The Sixers are already expecting to have at least $11 million in salary-cap space to spend when the league announces next season's cap figure to all 30 teams Tuesday night. Depending on how closely the cap ceiling for the 2008-09 season comes to the widely projected estimate of $58-59 million -- and if the Sixers can finalize a trade to part with Carney and Booth -- it's conceivable that Philadelphia could possess the financial flexibility to start a five-year offer to Brand at a first-year salary in the $15 million range.

With much of the league's other significant free-agent business seemingly on hold while the Brand saga plays out, sources maintain that the Sixers also remain highly interested in Atlanta Hawks restricted free agent Josh Smith. Yet it appears that Philadelphia will give itself every opportunity to emerge as the unlikely winner of the Brand sweepstakes before deciding whether to sign Smith to an offer sheet that the Hawks would have seven days to match.

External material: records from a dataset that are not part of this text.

(* ===== verification/KvFtl.v ===== *)
(** * The key-value translation layer (src/kv_ftl.c, src/kv_ftl.h, src/nvme_kv.h)

    Keys of up to 16 bytes are kept in a hash table whose slots are chained: a key
    whose slot is taken goes to the next free slot and the last slot of the chain is
    linked to it.  A slot holds where the value is in the storage area.  Values are
    copied between the storage area and the pages the command names; iterators list
    the keys with a given prefix; a batch stores several pairs.

    The storage area, the host's pages and the kernel's buffers are in one physical
    memory [mem]; [kmalloc] is a parameter, the address of each allocation. *)

From Stdlib Require Import ZArith Lia.
From stdpp Require Import base numbers list gmap.
From S2P Require Import Prelude Config Bytes ChannelModel Nvme Dma IoData SimpleFtl Alloc.

#[local] Open Scope Z_scope.

(** ** Commands *)

Definition nvme_cmd_kv_store : Z := 0x81.
Definition nvme_cmd_kv_append : Z := 0x83.
Definition nvme_cmd_kv_retrieve : Z := 0x90.
Definition nvme_cmd_kv_delete : Z := 0xA1.
Definition nvme_cmd_kv_iter_req : Z := 0xB1.
Definition nvme_cmd_kv_iter_read : Z := 0xB2.
Definition nvme_cmd_kv_exist : Z := 0xB3.
Definition nvme_cmd_kv_batch : Z := 0x85.

Definition KV_SUCCESS : Z := 0.
Definition KV_ERR_KEY_NOT_EXIST : Z := 0x310.
Definition ALIGN_LEN : Z := 64.
Definition MAX_SUB_CMD : Z := 8.
Definition ITER_OPTION_OPEN : Z := 1.
Definition ITER_OPTION_CLOSE : Z := 2.

(** [struct nvme_kv_command]: a union whose members agree on these fields; the key
    has 16 bytes. *)
Record nvme_kv_command : Type := KvCommand {
  kc_opcode : Z;
  kc_prp1 : Z;
  kc_prp2 : Z;
  kc_value_len : Z;
  kc_key_len : Z;
  kc_option : Z;
  kc_rsvd4 : Z;
  kc_key : list Z;
}.

(** The iterator commands see the handle in the byte of the key length, and value
    and mask in the first eight bytes of the key. *)
Definition kc_iter_handle (cmd : nvme_kv_command) : Z := kc_key_len cmd.
Definition kc_iter_val (cmd : nvme_kv_command) : Z := le_combine (take 4 (kc_key cmd)).
Definition kc_iter_bitmask (cmd : nvme_kv_command) : Z := le_combine (take 4 (drop 4 (kc_key cmd))).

If Philadelphia can indeed manufacture a first-year salary of at least $15 million, that could exceed what can be offered by the Clippers, who must balance their obvious No. 1 priority -- retaining Brand -- with the cap space they'll need to formally sign Davis to the five-year, $65 million deal which the former Golden State point guard verbally agreed to last week.

It's possible that the Warriors, depending on where the cap is set, could still outbid both L.A. and Philadelphia for Brand thanks to Davis' defection. If next season's salary cap is announced at $59 million or thereabouts, as expected, Golden State should have the wherewithal to offer Brand a five-year deal worth just over $95 million.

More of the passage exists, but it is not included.